The young and very fit intern paused by the bed of a dying elderly patient and, taking his hand, gently asked, ‘Do you need anything?’ ‘No, but thanks’ came the reply, spoken with a dry mouth but with quiet understanding. As it happened both intern and patient were Christians and had spoken before about their shared faith. Looked at from one perspective, it was a sad little cameo performance. The intern was following a long and excellent tradition of caring and the patient, though recognising that death was imminent, was careful to express gratitude for the human touch. Humanly speaking, the contrast between the two could not have been greater, youthful good health and approaching death in old age, but spiritually intern and patient had much in common. The moment had, no doubt, many heavy theological overtones, but the simpler question is: Do I in good health, and will I when dying, behave as a Christian?

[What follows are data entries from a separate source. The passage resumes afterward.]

(** A stream that is over: it ended, failed, timed out, was cancelled or completed. *)
Definition ends_stream (step : StreamStep) : bool :=
  match step with
  | StreamStep_Event (ResponseEvent_Completed _ _ _) _ | StreamStep_Event (ResponseEvent_Error _) _ => true
  | StreamStep_Event _ _ => false
  | _ => true
  end.
Definition streams_end (env : SamplingEnv) : Prop :=
  forall request i penv steps,
    at_open (se_attempts env request i) = Open_Stream penv steps -> existsb ends_stream steps = true.
Lemma interrupted_not_open e none : (inl (interrupted_outcome e none) : StreamPumpOutcome + terminal) <> inl Pump_Open.
Proof. by destruct e, none. Qed.
Lemma drive_events_over penv steps l s :
  existsb ends_stream steps = true -> fst (fst (drive_events penv steps l s)) <> inl Pump_Open.
Proof.
  revert l s. induction steps as [|step steps IH]; intros l s; cbn [existsb]; [done|].
  destruct step as [e pending| | |ms|e]; cbn [drive_events ends_stream orb].
  2-5: intros _ E; cbn [fst] in E; first [discriminate E|by apply interrupted_not_open in E].
  destruct e as [[text|thinking sig|call|id name reason]|phase|chunk|chunk|et sr u|e];
    cbn [orb]; try (intros Hs; by apply IH); try done.
  - intros Hs. destruct (handle_tool_use_event _ _ _ _ _). by apply IH.
  - intros _ E. cbn [fst] in E. by apply interrupted_not_open in E.
Qed.
Lemma drive_stream_over penv steps s :
  existsb ends_stream steps = true -> fst (drive_stream penv steps s) <> Pump_Open.
Proof.
  intros Hs. unfold drive_stream. pose proof (drive_events_over penv steps DriveLocals_new s Hs) as Hd.
  destruct (drive_events _ _ _ _) as [[[o|[[et sr] u]] l] s1]; cbn in Hd.
  - destruct o; try done. by destruct (dl_calls_seen l).
  - destruct (pe_drain_cancelled penv); [destruct (bool_decide _)|]; done.
Qed.
Lemma pump_attempts_over attempts remaining index retry transport s :
  (forall i penv steps, at_open (attempts i) = Open_Stream penv steps -> existsb ends_stream steps = true) ->
  fst (pump_attempts attempts remaining index retry transport s) <> Pump_Open.
Proof.
  intros Hs. revert index retry transport s. induction remaining as [|rem IH]; intros index retry transport s; cbn.
  { unfold exhausted. by destruct transport. }
  destruct (at_cancelled _); [done|]. destruct (_ && _); [done|]. destruct (_ && _); [done|].
  destruct (at_open (attempts index)) as [|e|penv steps] eqn:Eo; [done|destruct e; first [discriminate|apply IH]|].
  pose proof (drive_stream_over penv steps s (Hs _ _ _ Eo)) as Hd.
  destruct (drive_stream penv steps s) as [o s1]. destruct o; try done; apply IH.
Qed.
Lemma sampling_over env tools iteration s :
  streams_end env -> fst (run_sampling_request display env config tools iteration s) <> None.
Proof.
  intros Hs. unfold run_sampling_request. destruct (se_cancelled_before env); [done|].
  destruct (build_request _ _ _ _ _) as [request|[m]]; [|done]. unfold sample, run_stream_pump.
  pose proof (pump_attempts_over (se_attempts env request) (S (se_max_retries env)) 0 None None
    (prepare display env config iteration s) (Hs request)) as Hp.
  destruct (pump_attempts _ _ _ _ _ _) as [o s1]. cbn in Hp.
  destruct o as [resp results| |[]| | |]; try done. destruct (accumulate_response _ _).
  destruct (_ && _); [done|]. by destruct (dispatch _ _ _ _ _).
Qed.

(** What a pass does to the count of samplings. *)
Lemma turn_step_counts env tools recover offset l s step sampled s' :
  streams_end env -> turn_step display env config tools recover offset l s = (step, sampled, s') ->
  (0 <= offset)%Z -> (0 <= tl_sampling_count l)%Z -> (offset + tl_sampling_count l <= lc_max_iterations config)%Z ->
  let count := (tl_sampling_count l + if sampled then 1 else 0)%Z in
  (offset + count <= lc_max_iterations config)%Z
  /\ match step with
     | Turn_ends o => to_sampling_count o = count
     | Turn_fails _ => sampled = false
     | Turn_continues l' => sampled = true /\ tl_sampling_count l' = count
     | Turn_waits => False
     end.
Proof.
  intros Hs Ht Hoff Hc Hle. revert Ht. unfold turn_step.
  assert (u32_saturating_add offset (tl_sampling_count l) = offset + tl_sampling_count l)%Z as ->
    by (unfold u32_saturating_add; lia).
  destruct (se_drained env); [|intros [= <- <- _]; cbn; lia]. rewrite finite_budget. cbn [negb andb].
  destruct (_ <=? _)%Z eqn:Eb; [intros [= <- <- _]; cbn; split; [lia|done]|]. apply Z.leb_gt in Eb.
  assert (u32_saturating_add (tl_sampling_count l) 1 = tl_sampling_count l + 1)%Z as ->
    by (unfold u32_saturating_add; lia).
  assert (forall r l3 s2 out, stop_guards config recover r l3 s2 = Some out ->
    tl_sampling_count (fst out) = tl_sampling_count l3) as Hg.
  { intros r l3 s2 out. unfold stop_guards. by repeat (destruct (_ : bool)); intros [= <-]. }
  match goal with |- context [run_sampling_request ?d ?e ?c ?t ?i ?s] =>
    pose proof (sampling_over e t i s Hs) as Hover; destruct (run_sampling_request d e c t i s) as [[r|] s1] end;
    [clear Hover|by destruct Hover].
  destruct (srr_broke_for_error r); [intros [= <- <- _]; cbn; lia|].
  destruct (srr_needs_follow_up r).
  { destruct (run_turn_stop_hooks _ _ _) as [break s2]. destruct break; intros [= <- <- _]; cbn; split; try done; lia. }
  destruct (se_pending_turn env); [intros [= <- <- _]; cbn; split; [lia|done]|].
  destruct (lr_output_truncated _); [intros [= <- <- _]; cbn; lia|].
  destruct (stop_guards _ _ _ _ _) as [[l2 s2]|] eqn:Eg; intros [= <- <- _]; cbn; [|lia].
  split; [lia|]. split; [done|]. by apply Hg in Eg.
Qed.
Lemma turn_loop_bounded fuel world tools recover offset pass requests l s :
  (forall n, streams_end (world n)) ->
  (0 <= offset)%Z -> (0 <= tl_sampling_count l)%Z ->
  (offset + tl_sampling_count l <= lc_max_iterations config)%Z ->
  (Z.of_nat requests <= offset + tl_sampling_count l)%Z ->
  (lc_max_iterations config - (offset + tl_sampling_count l) < Z.of_nat fuel)%Z ->
  exists r pass' requests' s',
    turn_loop display fuel world config tools recover offset pass requests l s = Some (r, pass', requests', s')
    /\ (Z.of_nat requests' <= lc_max_iterations config)%Z
    /\ match r with
       | Ok o => (0 <= to_sampling_count o /\ offset + to_sampling_count o <= lc_max_iterations config
                  /\ Z.of_nat requests' <= offset + to_sampling_count o)%Z
       | Err _ => True
       end.
Proof.
  intros Hs Hoff. revert pass requests l s. induction fuel as [|fuel IH]; intros pass requests l s Hc Hle Hreq Hf; [lia|].
  cbn [turn_loop]. destruct (turn_step _ _ _ _ _ _ _ _) as [[step sampled] s1] eqn:Et.
  destruct (turn_step_counts _ _ _ _ _ _ _ _ _ (Hs pass) Et Hoff Hc Hle) as [Hle1 Hstep].
  assert (Z.of_nat (if sampled then S requests else requests)
          <= offset + (tl_sampling_count l + if sampled then 1 else 0))%Z as Hreq1 by (destruct sampled; lia).
  destruct step as [o|e|l1|].
  - do 4 eexists. split; [reflexivity|]. split; [lia|]. destruct sampled; cbv iota beta in *; lia.
  - do 4 eexists. split; [reflexivity|]. split; [lia|done].
  - destruct Hstep as [-> Hl1]. apply IH; lia.
  - done.
Qed.
Lemma task_loop_bounded fuel turn_fuel world tools turn offset pass requests s :
  (forall n, streams_end (world n)) ->
  (0 <= lc_max_turns_per_task config <= u32_max)%Z ->
  (lc_max_iterations config < Z.of_nat turn_fuel)%Z ->
  (0 <= turn)%Z -> (0 <= offset <= lc_max_iterations config)%Z -> (Z.of_nat requests <= offset)%Z ->
  (lc_max_turns_per_task config - turn < Z.of_nat fuel)%Z -> 0 < fuel ->
  exists r requests',
    task_loop display fuel turn_fuel world config tools turn offset pass requests s = Some (r, requests')
    /\ (Z.of_nat requests' <= lc_max_iterations config)%Z.
Proof.
  intros Hs Hturns Htf. revert turn offset pass requests s.
  induction fuel as [|fuel IH]; intros turn offset pass requests s Ht Hoff Hreq Hf Hpos; [lia|]. cbn [task_loop].
  destruct (_ <=? turn)%Z eqn:Et; [do 2 eexists; split; [reflexivity|lia]|]. apply Z.leb_gt in Et.
  destruct (_ <=? offset)%Z; [do 2 eexists; split; [reflexivity|lia]|].
  unfold run_turn. destruct (turn_loop_bounded turn_fuel world tools
    (match tools with [] => false | _ => true end && negb (is_planning_request (ls_messages s)))
    offset pass requests TurnLocals_new s) as (r & pass1 & requests1 & s1 & -> & Hreq1 & Hr); try (cbn; lia); [done|].
  destruct r as [o|e]; [|by do 2 eexists]. destruct (_ || _); [by do 2 eexists|].
  destruct (se_pending_task _); [|by do 2 eexists].
  apply IH; unfold u32_saturating_add; lia.
Qed.
End Budget.

(** C5: A task with a finite budget ends within it, as long as every response stream
    it opens comes to an end (a keep-alive restarts the timeout of the pump, so a
    stream of keep-alives has none): with [max_iterations] and
    [max_turns_per_task] within 32 bits, [max_turns_per_task + 1] rounds of
    [max_iterations + 1] passes come to a result, whatever else the provider, the
    executor and the user do, and at most [max_iterations] sampling requests were
    made.  A sampling request stands for its retries and for the summary made before
    it; what a tool call or a summary call answers, its timeout included, is given. *)
Theorem task_ends_within_budget config world messages tools baseline :
  (0 <= lc_max_iterations config <= u32_max)%Z -> (0 <= lc_max_turns_per_task config <= u32_max)%Z ->
  (forall n, streams_end (world n)) ->
  exists result requests,
    run_task display (S (Z.to_nat (lc_max_turns_per_task config))) (S (Z.to_nat (lc_max_iterations config)))
      world config messages tools baseline = Some (result, requests)
    /\ (Z.of_nat requests <= lc_max_iterations config)%Z.
Proof.
  intros Hmax Hturns Hs. unfold run_task.
  edestruct (task_loop_bounded config Hmax (S (Z.to_nat (lc_max_turns_per_task config)))
    (S (Z.to_nat (lc_max_iterations config))) world tools 0 0 0 0) as (r & n & -> & Hn);
    [done|done|lia|lia|lia|lia|lia|lia|]. destruct r; by do 2 eexists.
Qed.
End Loop.

Module TurnLoopExample.
#[local] Existing Instances toy_blake3 lower_hex.
#[local] Instance braces : JsonText := fun _ => "{}".
#[local] Instance unread : JsonFromStr := fun _ => None.
#[local] Instance length_hash : DefaultHasher := fun b => Z.of_nat (length b).
#[local] Instance no_prose : SteeringText := fun _ => "note".
#[local] Instance json_bytes : Serde json := table_serde [JObject []].
Definition display (_ : spec_float) : string := "1".

Definition item (i : OutputItem) : StreamStep := StreamStep_Event (ResponseEvent_OutputItemDone i) [].
Definition completed (r : StopReason) : StreamStep :=
  StreamStep_Event (ResponseEvent_Completed None (Some r) (Usage_new 5 7)) [].
Definition penv : PumpEnv := {|
  pe_result := fun _ c => ToolCallResult_success (tc_id c) "ran"; pe_drain_cancelled := None;
  pe_steering := SteeringConfig_defaults; pe_model_name := "m" |}.
(** The model calls a tool and then has to say something. *)
Definition calls_tool (n : nat) : list StreamStep :=
  [item (OutputItem_ToolUse {| tc_id := fmt_Z (Z.of_nat n); tc_name := "run_command"; tc_input := JObject [] |});
   completed StopReason_ToolUse].
Definition answers_user : list StreamStep :=
  [item (OutputItem_Message "Done: all tests pass."); completed StopReason_EndTurn].
Definition pass (steps : list StreamStep) : SamplingEnv := {|
  se_drained := Some []; se_cancelled_before := false; se_cancelled_summary := false;
  se_cancelled_after := false; se_plan_signal := false; se_steering := SteeringConfig_defaults;
  se_compaction := {| ce_disabled := true; ce_summary_at := f64_lit 60 100; ce_blocked := fun _ => false |};
  se_complete := fun _ => Err (LlmCallError_Fatal "no");
  se_max_retries := 0;
  se_attempts := fun _ _ => {| at_cancelled := false; at_cancelled_waiting := false;
                               at_open := Open_Stream penv steps |};
  se_build := None; se_pending_turn := false; se_pending_task := false |}.
Lemma pass_labelled steps : labelled (pass steps).
Proof. intros r i e st [= <- _] k c. reflexivity. Qed.
(** Three passes that call a tool, then an answer. *)
Definition world (n : nat) : SamplingEnv := pass (if n <? 3 then calls_tool n else answers_user).
Definition config : AgentLoopConfig := for_agent "m".
Definition messages : list Message := [Message_user "fix it"].
Definition ran (config : AgentLoopConfig) : option (result TaskError AgentLoopResult * nat) :=
  run_task display 5 10 world config messages [] None.

Definition result_of (o : option (result TaskError AgentLoopResult * nat)) : AgentLoopResult :=
  match o with Some (Ok r, _) => r | _ => AgentLoopResult_default end.
Lemma task_transcript_paired_witness :
  length (lr_messages (result_of (ran config))) = 8 /\ paired (lr_messages (result_of (ran config))).
Proof.
  split; [vm_compute; reflexivity|].
  apply (task_transcript_paired display 5 10 world config messages [] None (result_of (ran config)) 4).
  - intros n. apply pass_labelled.
  - split; [split; [apply user_text_follows|exact I]|split; [discriminate|exact I]].
  - vm_compute. reflexivity.
Defined.

Definition tight : AgentLoopConfig := config <| lc_max_iterations := 3%Z |> <| lc_max_turns_per_task := 2%Z |>.
Lemma task_ends_within_budget_witness :
  exists result requests, run_task display 3 4 world tight messages [] None = Some (result, requests)
    /\ (Z.of_nat requests <= 3)%Z.
Proof.
  apply (task_ends_within_budget display tight world messages [] None); [split; discriminate..|].
  intros n request i penv steps. unfold world, pass. intros [= _ <-]. by destruct (n <? 3).
Defined.
(** A provider that sends keep-alives only: the task never comes back. *)
Definition silent (_ : nat) : SamplingEnv :=
  pass (replicate 100 (StreamStep_Event (ResponseEvent_Keepalive StreamPhase_Ping) [])).
Example keepalives_hang : run_task display 3 4 silent tight messages [] None = None.
Proof. vm_compute. reflexivity. Qed.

Certainly, I am called to love the Lord my God with all my heart, and with all my soul, and with all my mind, and with all my strength, but I am also called to love my neighbour as myself, to reflect God’s love in Jesus. The intern reached out and the dying patient said ‘Thank you.’ Love and loved are words that appear very frequently in the Bible, almost 600 times according to my concordance. Our professions give more opportunities to show warm Christian love than many others. Modern society degrades the word love, but Christian love sees something precious in its object and continually seeks what is best for it. My spiritual gifts and good deeds have little value if I have not love! Love has many wonderful characteristics, but please do read the thirteenth chapter of First Corinthians for yourself.